Ashington Innovation agrees to acquire Calon Cardio-Technology for £39 million

LONDON, UK: Ashington Innovation plc has entered into a non-binding heads of terms agreement with Calon Cardio-Technology Limited, to acquire 100% of the outstanding shares in Calon in an all-share transaction.

The acquisition is subject to the completion of the proposed reverse takeover of Cell Therapy Limited (CTL) announced on 19th August 2023 as well as customary legal, financial, and other due diligence for a transaction of this type and entry into a legally binding sale and purchase agreement.

Calon Cardio-Technology is a UK medical device company developing a Left Ventricular Assist Device (LVAD), an implantable heart pump for patients with severe heart failure.
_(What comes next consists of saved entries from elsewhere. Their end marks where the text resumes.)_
(* ===== verification/Text.v ===== *)
(** * Text

    Strings and the conversions of printf and the C library that the monitors
    of the firmware use, over byte lists. *)

From S2P Require Import Prelude.
From Stdlib Require Ascii String.
Export String.StringSyntax.

(** The bytes of a string literal. *)
Definition text (s : String.string) : list Z :=
  map (fun c => Z.of_N (Ascii.N_of_ascii c)) (String.list_ascii_of_string s).
Arguments text s%_string_scope.

Definition crlf : list Z := [13; 10].

(** ** Hexadecimal *)

(** [%x] and [%X] digits. *)
Definition hex_digit (upper : bool) (d : Z) : Z :=
  if d <? 10 then 48 + d else (if upper then 55 else 87) + d.

Fixpoint hex_fixed (upper : bool) (n : nat) (v : Z) : list Z :=
  match n with
  | O => []
  | S n => hex_fixed upper n (v / 16) ++ [hex_digit upper (v mod 16)]
  end.

(** The digits a number needs, at least one. *)
Definition hex_width (v : Z) : nat :=
  if v <=? 0 then 1 else Z.to_nat (Z.log2 v / 4 + 1).

(** [%0<n>x]: at least [n] digits. *)
Definition hex (upper : bool) (n : nat) (v : Z) : list Z :=
  hex_fixed upper (Nat.max n (hex_width v)) v.

Fixpoint dec_digits (fuel : nat) (v : Z) : list Z :=
  match fuel with
  | O => []
  | S f => (if v <? 10 then [] else dec_digits f (v / 10)) ++ [48 + v mod 10]
  end.

(** [%d] of a non-negative int. *)
Definition dec (v : Z) : list Z := dec_digits 10 v.

(** [isxdigit], and the value of a digit. *)
Definition is_xdigit (c : Z) : bool :=
  ((48 <=? c) && (c <=? 57)) || ((97 <=? c) && (c <=? 102)) || ((65 <=? c) && (c <=? 70)).

Definition xdigit_value (c : Z) : Z :=
  if c <=? 57 then c - 48 else if c <=? 70 then c - 55 else c - 87.

Definition hex_value (cs : list Z) : Z := fold_left (fun v c => 16 * v + xdigit_value c) cs 0.

Lemma hex_digit_ok upper d : 0 <= d < 16 ->
  is_xdigit (hex_digit upper d) = true /\ xdigit_value (hex_digit upper d) = d.
Proof.
  intros Hd. unfold hex_digit, is_xdigit, xdigit_value.
  assert (d = 0 \/ d = 1 \/ d = 2 \/ d = 3 \/ d = 4 \/ d = 5 \/ d = 6 \/ d = 7 \/ d = 8 \/ d = 9 \/
    d = 10 \/ d = 11 \/ d = 12 \/ d = 13 \/ d = 14 \/ d = 15) as Hcases by lia.
  destruct upper; repeat destruct Hcases as [-> |Hcases]; subst; by split.
Qed.

Lemma hex_fixed_digits upper n v :
  Forall (fun c => is_xdigit c = true) (hex_fixed upper n v).
Proof.
  revert v. induction n as [|n IH]; intros v; simpl; [constructor|].
  apply Forall_app. split; [apply IH|]. constructor; [|constructor].
  apply hex_digit_ok. apply Z.mod_pos_bound. lia.
Qed.

Lemma hex_fixed_length upper n v : length (hex_fixed upper n v) = n.
Proof. revert v. induction n; intros v; simpl; [done|]. rewrite length_app. simpl. rewrite IHn. lia. Qed.

(** Reading back what was printed. *)
Lemma hex_value_fixed upper n v :
  0 <= v < 16 ^ Z.of_nat n -> hex_value (hex_fixed upper n v) = v.
Proof.
  revert v. induction n as [|n IH]; intros v Hv; [change (16 ^ Z.of_nat 0) with 1 in Hv; unfold hex_value; simpl; lia|].
  rewrite Nat2Z.inj_succ, Z.pow_succ_r in Hv by lia.
  unfold hex_value in *. cbn [hex_fixed]. rewrite fold_left_app. cbn [fold_left].
  rewrite IH by (split; [apply Z.div_pos; lia|apply Z.div_lt_upper_bound; lia]).
  rewrite (proj2 (hex_digit_ok upper (v mod 16) ltac:(apply Z.mod_pos_bound; lia))).
  pose proof (Z.div_mod v 16). lia.
Qed.

Lemma hex_width_bound v : 0 <= v -> v < 16 ^ Z.of_nat (hex_width v).
Proof.
  intros Hv. unfold hex_width. destruct (Z.leb_spec v 0) as [H0|H0]; [simpl; lia|].
  pose proof (Z.log2_spec v H0) as [_ Hl]. pose proof (Z.log2_nonneg v) as Hn.
  assert (0 <= Z.log2 v / 4) by (apply Z.div_pos; lia).
  rewrite Z2Nat.id by lia. change 16 with (2 ^ 4) at 1. rewrite <- Z.pow_mul_r by lia.
  eapply Z.lt_le_trans; [exact Hl|]. apply Z.pow_le_mono_r; [lia|].
  pose proof (Z.mul_succ_div_gt (Z.log2 v) 4). lia.
Qed.

Lemma hex_reads_back upper n v : 0 <= v -> hex_value (hex upper n v) = v.
Proof.
  intros Hv. apply hex_value_fixed. split; [done|].
  eapply Z.lt_le_trans; [by apply hex_width_bound|]. apply Z.pow_le_mono_r; lia.
Qed.

Lemma hex_fold_linear ds w :
  fold_left (fun v c => 16 * v + xdigit_value c) ds w =
  16 ^ Z.of_nat (length ds) * w + hex_value ds.
Proof.
  unfold hex_value. revert w. induction ds as [|c ds IH]; intros w; [simpl; lia|].
  cbn [fold_left length]. rewrite Nat2Z.inj_succ, Z.pow_succ_r by lia.
  rewrite (IH (16 * w + _)), (IH (16 * 0 + _)). lia.
Qed.

Lemma hex_fold_u32 ds w :
  u32 (fold_left (fun v c => 16 * v + xdigit_value c) ds (u32 w)) =
  u32 (fold_left (fun v c => 16 * v + xdigit_value c) ds w).
Proof.
  rewrite !hex_fold_linear. unfold u32.
  rewrite <- Zplus_mod_idemp_l, Zmult_mod_idemp_r, Zplus_mod_idemp_l. done.
Qed.

Lemma xdigit_value_range c : is_xdigit c = true -> 0 <= xdigit_value c < 16.
Proof.
  unfold is_xdigit, xdigit_value. rewrite !orb_true_iff, !andb_true_iff, !Z.leb_le. intros Hc.
  destruct (Z.leb_spec c 57), (Z.leb_spec c 70); lia.
Qed.

Lemma hex_value_range ds : Forall (fun c => is_xdigit c = true) ds ->
  0 <= hex_value ds < 16 ^ Z.of_nat (length ds).
Proof.
  induction ds as [|c ds IH] using rev_ind; intros Hds; [unfold hex_value; simpl; lia|].
  apply Forall_app in Hds as [Hds Hc]. inversion Hc as [|? ? Hc' _]; subst.
  specialize (IH Hds). pose proof (xdigit_value_range c Hc').
  unfold hex_value in *. rewrite fold_left_app, length_app. cbn [fold_left length].
  rewrite Nat2Z.inj_add, Z.pow_add_r by lia. change (16 ^ Z.of_nat 1) with 16. nia.
Qed.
Calon’s proprietary LVAD is registered under the trademark Mini-VAD.

Ashington was formed as a special purpose acquisition company with the intention of acquiring businesses operating in the technology sector.

On 17 August 2023, Ashington announced it had signed a non-binding heads of terms agreement to acquire Cell Therapy Limited, trading as Celixir, via reverse takeover, which led to the suspension of its shares pending completion of the transaction.
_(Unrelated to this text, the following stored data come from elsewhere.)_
(* ===== verification/PbufAllocSpec.v ===== *)
(** * Packet buffers and the memory they hold

    What the functions of PbufAlloc.v promise: an allocation takes all the
    memory of the chain it returns or none, shrinking gives back what it cuts
    off, and copying keeps the bytes. *)

From S2P Require Import Prelude Prog Pbuf PbufSpec PbufAlloc.

(** ** The memory manager

    The blocks taken, by where they come from.  An allocation may fail at any
    time; nothing is given back that has not been taken. *)
Record pools := Pools { in_pool : nat; in_pbuf : nat; in_heap : nat }.

(** A block of a pbuf of the given type. *)
Definition take_block (t : pbuf_type) (s : pools) : pools :=
  match t with
  | PBUF_POOL => Pools (S (in_pool s)) (in_pbuf s) (in_heap s)
  | PBUF_ROM | PBUF_REF => Pools (in_pool s) (S (in_pbuf s)) (in_heap s)
  | PBUF_RAM => Pools (in_pool s) (in_pbuf s) (S (in_heap s))
  end.

Definition pool_type (p : mempool) : pbuf_type :=
  match p with MEMP_PBUF => PBUF_REF | MEMP_PBUF_POOL => PBUF_POOL end.

Definition pool_block (p : mempool) (b : list Z) : Prop :=
  match p with
  | MEMP_PBUF => True
  | MEMP_PBUF_POOL => Z.of_nat (length b) = PBUF_POOL_BUFSIZE_ALIGNED
  end.

Definition mem_req (e : op heap) (s : pools) : Prop :=
  match e : memop with
  | MempFree p => exists s', s = take_block (pool_type p) s'
  | MemFree => exists s', s = take_block PBUF_RAM s'
  | _ => True
  end.

Definition mem_step (e : op heap) (s : pools) : ans heap e -> pools -> Prop :=
  match e as e return mem_ans e -> pools -> Prop with
  | MempMalloc p => fun r s' =>
    (r = None /\ s' = s) \/
    (exists b, r = Some b /\ pool_block p b /\ s' = take_block (pool_type p) s)
  | MempFree p => fun _ s' => s = take_block (pool_type p) s'
  | MemMalloc size => fun r s' =>
    (r = None /\ s' = s) \/
    (exists b, r = Some b /\ Z.of_nat (length b) = size - SIZEOF_STRUCT_PBUF /\
       s' = take_block PBUF_RAM s)
  | MemFree => fun _ s' => s = take_block PBUF_RAM s'
  | _ => fun _ s' => s' = s
  end.

Definition mem_env : env heap pools := {| req := mem_req; step := mem_step |}.

(** The state in which the blocks of a chain are taken besides those of [s]. *)
Definition holding (q : list pbuf) (s : pools) : pools := foldr (fun p => take_block (pb_type p)) s q.

Lemma take_block_inj t s s' : take_block t s = take_block t s' -> s = s'.
Proof. by destruct t, s, s'; simpl; intros [=]; subst. Qed.

Lemma take_block_comm t t' s : take_block t (take_block t' s) = take_block t' (take_block t s).
Proof. by destruct t, t'. Qed.

Lemma holding_cons p q s : holding (p :: q) s = take_block (pb_type p) (holding q s).
Proof. done. Qed.

Lemma holding_snoc q p s : holding (q ++ [p]) s = take_block (pb_type p) (holding q s).
Proof.
  induction q as [|p' q IH]; [done|]. cbn [holding app foldr]. unfold holding in IH.
  by rewrite IH, take_block_comm.
Qed.

(** ** Freeing *)

Definition unshared (q : list pbuf) : Prop := Forall (fun p => ref p = 1) q.

Lemma wp_deallocate {B} p (kont : unit -> prog heap B) Q s :
  wp mem_env (kont tt) Q s -> wp mem_env (bind (deallocate p) kont) Q (take_block (pb_type p) s).
Proof.
  intros HQ. unfold deallocate. destruct (pb_type p);
    (split; [by exists s|]); intros [] s' Hs; cbn in Hs; apply (take_block_inj PBUF_RAM) in Hs ||
    apply (take_block_inj PBUF_REF) in Hs || apply (take_block_inj PBUF_POOL) in Hs; by subst.
Qed.

(** A chain that nobody else refers to is given back whole. *)
Lemma release_gives_back q s : unshared q ->
  wp mem_env (release q) (fun o s' => (exists c, o = Done (c, [])) /\ s' = s) (holding q s).
Proof.
  unfold release. intros Hq. generalize 0 at 1. revert s.
  induction Hq as [|p q Hp _ IH]; intros s c; cbn [release_loop]; [by split; [eexists|]|].
  rewrite Hp. change (u16 (1 - 1) =? 0) with true. cbv iota. by apply wp_deallocate, IH.
Qed.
The addition of Calon dovetails with the proposed Cell Therapy acquisition and demonstrates the Company’s broader strategy to form a material regenerative medicine company in the UK that addresses the sizeable heart failure market.
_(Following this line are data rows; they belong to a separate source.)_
(* ===== verification/Xvc.v ===== *)
(** * The XVC server (src/src/xvc/xvc_server.c): data and operations

    A TCP server that lets a remote tool drive the JTAG port of the FPGA.
    This file holds the model; XvcShift.v, XvcProto.v and XvcState.v hold the
    theorems on bit shifting, on the protocol and on the server state. *)

From S2P Require Import Prelude Prog Pio Pbuf.

(** ** Constants and types *)

Definition XILTMS : Z := 96.
Definition XILTCK : Z := 97.
Definition JTAGSEL : Z := 98.
Definition MMCTDO : Z := 99.
Definition XILTDI : Z := 100.
Definition NXILJTAG : Z := 101.
Definition USBPOWER : Z := 68.

Definition XVC_PORT : Z := 2542.

Inductive xvc_status_t := XVC_STATUS_OK | XVC_STATUS_ERROR | XVC_STATUS_MORE_DATA_NEEDED.
#[global] Instance xvc_status_eq_dec : EqDecision xvc_status_t.
Proof. solve_decision. Defined.

Inductive xvc_command_t :=
| XVC_COMMAND_GETINFO | XVC_COMMAND_NOT_SET | XVC_COMMAND_SETTCK | XVC_COMMAND_SHIFT.
#[global] Instance xvc_command_eq_dec : EqDecision xvc_command_t.
Proof. solve_decision. Defined.

Inductive xvc_server_state_t :=
| XVC_SERVER_CONFIG_IN_PROGRESS
| XVC_SERVER_STATE_DISABLE_REQUESTED
| XVC_SERVER_STATE_DISABLED
| XVC_SERVER_STATE_DISABLING
| XVC_SERVER_STATE_ENABLED
| XVC_SERVER_STATE_ENABLING
| XVC_SERVER_STATE_IO_IN_PROGRESS.
#[global] Instance xvc_server_state_eq_dec : EqDecision xvc_server_state_t.
Proof. solve_decision. Defined.

(** The command words as their character codes. *)
Definition XVC_COMMAND_STR_GETINFO : list Z := [103; 101; 116; 105; 110; 102; 111; 58].
Definition XVC_COMMAND_STR_GETINFO_LEN : Z := 8.
Definition XVC_COMMAND_STR_SETTCK : list Z := [115; 101; 116; 116; 99; 107; 58].
Definition XVC_COMMAND_STR_SETTCK_LEN : Z := 7.
Definition XVC_COMMAND_STR_SHIFT : list Z := [115; 104; 105; 102; 116; 58].
Definition XVC_COMMAND_STR_SHIFT_LEN : Z := 6.
Definition XVC_COMMAND_STR_MIN_LEN : Z := 6.

(** "xvcServer_v1.0:1024\n" *)
Definition XVC_INFO_STR : list Z :=
  [120; 118; 99; 83; 101; 114; 118; 101; 114; 95; 118; 49; 46; 48; 58; 49; 48; 50; 52; 10].

Definition XVC_SHIFT_VECTOR_LENGTH_NOT_SET : Z := 0xFFFFFFFF.
Definition XVC_SHIFT_VECTOR_MAX_LEN_IN_BYTES : Z := 512.
Definition XVC_SHIFT_VECTOR_MAX_LEN_IN_BITS : Z := XVC_SHIFT_VECTOR_MAX_LEN_IN_BYTES * 8.
Definition XVC_BUFFER_MAX_LEN : Z := XVC_SHIFT_VECTOR_MAX_LEN_IN_BYTES * 2.

(** [struct xvc_server_connection_state_t]; [buffer] is the block the buffer
    pointer points to, [XVC_BUFFER_MAX_LEN] bytes once allocated. *)
Record conn_state := ConnState {
  current_command : xvc_command_t;
  buffer : list Z;
  buffer_len : Z;
  shift_vector_length_in_bits : Z
}.

Definition with_command (c : xvc_command_t) (st : conn_state) : conn_state :=
  ConnState c (buffer st) (buffer_len st) (shift_vector_length_in_bits st).
Definition with_buffer (b : list Z) (n : Z) (st : conn_state) : conn_state :=
  ConnState (current_command st) b n (shift_vector_length_in_bits st).
Definition with_length (n : Z) (st : conn_state) : conn_state :=
  ConnState (current_command st) (buffer st) (buffer_len st) n.

(** ** The environment of the server

    Hardware calls; the shared variable [xvc_server_state], read and written
    whole or, in a critical section, updated by a function of its old value
    (the answer), which nothing can interrupt; and the netconn API, whose
    answers are the network's. *)

Inductive xop : Type :=
| XHw (e : hwop)
| Critical (f : xvc_server_state_t -> xvc_server_state_t)
| LoadState
| StoreState (s : xvc_server_state_t)
| MemMalloc (n : Z)
| MemFree
| NetconnNew
| NetconnBind (port : Z)
| NetconnListen
| NetconnAccept
| NetconnRecv
| NetconnWrite (data : list Z)
| NetconnClose (listener : bool)
| NetconnDelete (listener : bool)
| PbufFree.

Definition xop_ans (e : xop) : Type :=
  match e with
  | XHw e => hw_ans e
  | Critical _ | LoadState => xvc_server_state_t
  | MemMalloc _ => option (list Z)
  | NetconnNew => bool
  | NetconnBind _ | NetconnListen | NetconnAccept | NetconnWrite _ => Z
  | NetconnRecv => (Z * list pbuf)%type
  | _ => unit
  end.

Definition xvc : Sig := {| op := xop; ans := xop_ans |}.

Definition xcall (e : xop) : prog xvc (xop_ans e) := @trigger xvc e.

(** A driver call made by the server. *)
Definition on_hw {A} (p : prog hw A) : prog xvc A :=
  @embed hw xvc XHw (fun e x => x) A p.

(** ** GPIO access *)

(** The registers shared by the JTAG pins: the pointers that
    [xvc_server_init] computes. *)
Definition xvc_server_pio_codr : Z := PIO_CODR (pio_get_pin_group XILTMS).
Definition xvc_server_pio_pdsr : Z := PIO_PDSR (pio_get_pin_group XILTMS).
Definition xvc_server_pio_sodr : Z := PIO_SODR (pio_get_pin_group XILTMS).

Definition xvc_server_bits_to_bytes (bits : Z) : Z := u32 (bits + 7) / 8.

Definition xvc_server_get_tdo : prog xvc Z :=
  let! r := on_hw (rd xvc_server_pio_pdsr) in
  Ret (Z.land (Z.shiftr r (Z.land MMCTDO 0x1F)) 1).

Definition xvc_server_set_tck_high : prog xvc unit :=
  on_hw (wr xvc_server_pio_sodr (u32 (Z.shiftl 1 (Z.land XILTCK 0x1F)))).

Definition xvc_server_set_tck_low : prog xvc unit :=
  on_hw (wr xvc_server_pio_codr (u32 (Z.shiftl 1 (Z.land XILTCK 0x1F)))).

Definition xvc_server_set_tdi_tms (tdi tms : Z) : prog xvc unit :=
  let tdi_clear := u32 (Z.shiftl (Z.land (Z.lnot tdi) 1) (Z.land XILTDI 0x1F)) in
  let tms_clear := u32 (Z.shiftl (Z.land (Z.lnot tms) 1) (Z.land XILTMS 0x1F)) in
  let tdi_set := u32 (Z.shiftl tdi (Z.land XILTDI 0x1F)) in
  let tms_set := u32 (Z.shiftl tms (Z.land XILTMS 0x1F)) in
  on_hw (wr xvc_server_pio_codr (Z.lor tdi_clear tms_clear));;
  on_hw (wr xvc_server_pio_sodr (Z.lor tdi_set tms_set)).

Definition xvc_server_jtag_cable_connected : prog xvc bool :=
  let! v := on_hw (pio_get_pin_value NXILJTAG) in
  Ret (v =? 0).

Definition xvc_server_usb_cable_connected : prog xvc bool :=
  let! v := on_hw (pio_get_pin_value USBPOWER) in
  Ret (negb (v =? 0)).

Definition configure_pin (pin ty : Z) : prog xvc unit :=
  let! _ := on_hw (pio_configure_pin pin ty) in Ret tt.

(** ** Enabling and disabling the server *)

Definition xvc_server_update_gpio_config (expected_state : xvc_server_state_t)
    : prog xvc xvc_status_t :=
  let! old := xcall (Critical (fun s =>
    if decide (s = expected_state) then XVC_SERVER_CONFIG_IN_PROGRESS else s)) in
  if decide (old <> expected_state) then Ret XVC_STATUS_ERROR
  else
    let! jtag_cable_connected := xvc_server_jtag_cable_connected in
    let! usb_cable_connected := xvc_server_usb_cable_connected in
    (if bool_decide (expected_state = XVC_SERVER_STATE_DISABLED)
        || bool_decide (expected_state = XVC_SERVER_STATE_DISABLING)
        || jtag_cable_connected || usb_cable_connected
     then configure_pin XILTCK PIO_INPUT;;
          configure_pin XILTDI PIO_INPUT;;
          configure_pin XILTMS PIO_INPUT
     else Ret tt);;
    let! refused :=
      (if bool_decide (expected_state = XVC_SERVER_STATE_ENABLED)
          || bool_decide (expected_state = XVC_SERVER_STATE_ENABLING)
       then
         if jtag_cable_connected || usb_cable_connected then Ret true
         else
           on_hw (pio_set_pin_high JTAGSEL);;
           configure_pin XILTCK PIO_OUTPUT_0;;
           configure_pin XILTDI PIO_OUTPUT_0;;
           configure_pin XILTMS PIO_OUTPUT_0;;
           Ret false
       else Ret false) in
    if refused : bool then Ret XVC_STATUS_ERROR
    else
      (if jtag_cable_connected then on_hw (pio_set_pin_high JTAGSEL)
       else if usb_cable_connected then on_hw (pio_set_pin_low JTAGSEL)
       else Ret tt);;
      xcall (StoreState expected_state);;
      Ret XVC_STATUS_OK.

(** The one critical section of [xvc_server_disable] and what each of its
    branches does to the state. *)
Definition disable_request (s : xvc_server_state_t) : xvc_server_state_t :=
  match s with
  | XVC_SERVER_STATE_IO_IN_PROGRESS => XVC_SERVER_STATE_DISABLE_REQUESTED
  | XVC_SERVER_STATE_ENABLED => XVC_SERVER_STATE_DISABLING
  | s => s
  end.

Definition xvc_server_disable : prog xvc xvc_status_t :=
  let! old := xcall (Critical disable_request) in
  if decide (old = XVC_SERVER_STATE_DISABLED) then Ret XVC_STATUS_OK
  else if decide (old = XVC_SERVER_STATE_IO_IN_PROGRESS) then Ret XVC_STATUS_ERROR
  else if decide (old <> XVC_SERVER_STATE_ENABLED) then Ret XVC_STATUS_ERROR
  else
    let! _ := xvc_server_update_gpio_config XVC_SERVER_STATE_DISABLING in
    let! _ := xcall (Critical (fun _ => XVC_SERVER_STATE_DISABLED)) in
    Ret XVC_STATUS_OK.

Definition xvc_server_enable : prog xvc xvc_status_t :=
  let! old := xcall (Critical (fun s =>
    if decide (s = XVC_SERVER_STATE_DISABLED) then XVC_SERVER_STATE_ENABLING else s)) in
  if decide (old = XVC_SERVER_STATE_ENABLED) then Ret XVC_STATUS_OK
  else if decide (old <> XVC_SERVER_STATE_DISABLED) then Ret XVC_STATUS_ERROR
  else
    let! status := xvc_server_update_gpio_config XVC_SERVER_STATE_ENABLING in
    let! _ := xcall (Critical (fun _ =>
      if decide (status = XVC_STATUS_OK) then XVC_SERVER_STATE_ENABLED
      else XVC_SERVER_STATE_DISABLED)) in
    Ret status.

Definition xvc_server_init : prog xvc unit :=
  configure_pin MMCTDO PIO_INPUT;;
  configure_pin NXILJTAG PIO_INPUT;;
  configure_pin USBPOWER PIO_INPUT;;
  configure_pin JTAGSEL PIO_OUTPUT_0.

Definition xvc_server_is_enabled : prog xvc bool :=
  let! s := xcall LoadState in
  Ret (bool_decide (s = XVC_SERVER_STATE_ENABLED)
       || bool_decide (s = XVC_SERVER_STATE_IO_IN_PROGRESS)).

Definition xvc_server_update_jtagsel : prog xvc unit :=
  let! jtag := xvc_server_jtag_cable_connected in
  if jtag : bool then
    let! s := xcall LoadState in
    if decide (s <> XVC_SERVER_STATE_DISABLED) then
      let! _ := xvc_server_disable in Ret tt
    else
      let! sel := on_hw (pio_get_pin_value JTAGSEL) in
      if sel =? 0 then
        let! _ := xvc_server_update_gpio_config XVC_SERVER_STATE_DISABLED in Ret tt
      else Ret tt
  else
    let! power := on_hw (pio_get_pin_value USBPOWER) in
    if negb (power =? 0) then
      let! s := xcall LoadState in
      if decide (s <> XVC_SERVER_STATE_DISABLED) then
        let! _ := xvc_server_disable in Ret tt
      else
        let! sel := on_hw (pio_get_pin_value JTAGSEL) in
        if negb (sel =? 0) then
          let! _ := xvc_server_update_gpio_config XVC_SERVER_STATE_DISABLED in Ret tt
        else Ret tt
    else Ret tt.

(** ** Shifting bits *)

(** The locals of [xvc_server_do_shift] that live across iterations. *)
Record shift_state := ShiftState {
  next_bit_index_in_byte : Z;
  next_byte_index : Z;
  tdi_next_byte : Z;
  tms_next_byte : Z;
  next_tdi : Z;
  next_tms : Z;
  shifted_bytes : list Z
}.

Definition byte_at (bs : list Z) (i : Z) : prog xvc Z := defined (bs !! Z.to_nat i).

(** One round of the [for] loop. *)
Definition shift_bit (tms_bytes : list Z) (last_byte_index : Z) (st : shift_state)
    : prog xvc shift_state :=
  let bit_index_in_byte := next_bit_index_in_byte st in
  let byte_index := next_byte_index st in
  xvc_server_set_tdi_tms (next_tdi st) (next_tms st);;
  xvc_server_set_tck_high;;
  let! (nbit, nbyte, tdi_byte, tms_byte, bytes) :=
    (if (bit_index_in_byte =? 7) && negb (byte_index =? last_byte_index) then
       let nbyte := u32 (byte_index + 1) in
       let! tdi_byte := byte_at (shifted_bytes st) nbyte in
       let! tms_byte := byte_at tms_bytes nbyte in
       Ret (0, nbyte, tdi_byte, tms_byte, <[Z.to_nat nbyte := 0]> (shifted_bytes st))
     else
       Ret (u32 (bit_index_in_byte + 1), byte_index, tdi_next_byte st, tms_next_byte st,
            shifted_bytes st)) in
  let tdi := Z.land (Z.shiftr tdi_byte nbit) 1 in
  let tms := Z.land (Z.shiftr tms_byte nbit) 1 in
  let! tdo := xvc_server_get_tdo in
  let! old := byte_at bytes byte_index in
  let bytes :=
    <[Z.to_nat byte_index := u8 (Z.lor old (Z.shiftl tdo bit_index_in_byte))]> bytes in
  xvc_server_set_tck_low;;
  Ret (ShiftState nbit nbyte tdi_byte tms_byte tdi tms bytes).

Fixpoint shift_bits (tms_bytes : list Z) (last_byte_index : Z) (n : nat) (st : shift_state)
    : prog xvc shift_state :=
  match n with
  | O => Ret st
  | S n =>
    let! st := shift_bit tms_bytes last_byte_index st in
    shift_bits tms_bytes last_byte_index n st
  end.

(** The result carries the bytes that [tdi_tdo_bytes] points to afterwards. *)
Definition xvc_server_do_shift (tdi_tdo_bytes tms_bytes : list Z) (length_in_bits : Z)
    : prog xvc (xvc_status_t * list Z) :=
  let length_in_bytes := xvc_server_bits_to_bytes length_in_bits in
  let last_byte_index := u32 (length_in_bytes - 1) in
  c_assert (length_in_bytes <=? XVC_SHIFT_VECTOR_MAX_LEN_IN_BYTES);;
  if length_in_bits =? 0 then Ret (XVC_STATUS_OK, tdi_tdo_bytes)
  else
    let! old := xcall (Critical (fun s =>
      if decide (s = XVC_SERVER_STATE_ENABLED) then XVC_SERVER_STATE_IO_IN_PROGRESS
      else s)) in
    if decide (old <> XVC_SERVER_STATE_ENABLED) then Ret (XVC_STATUS_ERROR, tdi_tdo_bytes)
    else
      xvc_server_set_tck_low;;
      let! tdi_next_byte := byte_at tdi_tdo_bytes 0 in
      let! tms_next_byte := byte_at tms_bytes 0 in
      let! st := shift_bits tms_bytes last_byte_index (Z.to_nat length_in_bits)
        (ShiftState 0 0 tdi_next_byte tms_next_byte
           (Z.land tdi_next_byte 1) (Z.land tms_next_byte 1)
           (<[0%nat := 0]> tdi_tdo_bytes)) in
      let! old := xcall (Critical (fun _ => XVC_SERVER_STATE_ENABLED)) in
      if decide (old = XVC_SERVER_STATE_DISABLE_REQUESTED) then
        let! _ := xvc_server_disable in
        Ret (XVC_STATUS_ERROR, shifted_bytes st)
      else Ret (XVC_STATUS_OK, shifted_bytes st).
The enlarged group will be led by Executive Chairman, Dr Darrin M Disley OBE, an experienced private/public company CEO and Director and a successful and highly regarded biotech entrepreneur. Prof. Sir Martin Evans will serve as the Group’s Chief Scientist and eminent heart surgeon and founder of Calon, Prof. Steve Westaby, will serve as Chief Medical Officer.

On 23 August 2023 Ashington entered a non-binding heads of terms agreement with Calon for the acquisition of 100% of the issued share capital of Calon for a purchase price of £39 million, to be satisfied by the allotment and issue of new ordinary shares in Ashington Innovation PLC to the shareholders of Calon.

On completion of the proposed acquisition, it is Ashington’s intention to seek admission of its enlarged ordinary share capital and related financing, to the Standard Segment of the Official List of the Financial Conduct Authority (FCA) and to trading on the Main Market of the London Stock Exchange.

Jason Smart, Founder of Ashington Innovation, commented: “We are delighted to be able to announce our broader strategy namely, to create a material regenerative medicine group by combining some of the most innovative British companies. The biotech and MedTech sectors present compelling opportunities to create value for shareholders and the Proposed Acquisition of CTL and Calon represent high-quality targets with experienced and expert leadership teams.

“CTL aligns with Ashington’s stated IPO objective to acquire a firm with a technology nexus, global intellectual property protection and a business plan built on delivering defined clinical development milestones that represent meaningful value inflections to shareholders.

“The addition of Calon adds significant synergy in developing next generation therapies that address unmet needs in highly attractive cardiac healthcare market and augments the position of the enlarged company for sustainable value accretion. We look forward to supporting CTL and Calon with their mission to develop high innovative first-in-class therapies.”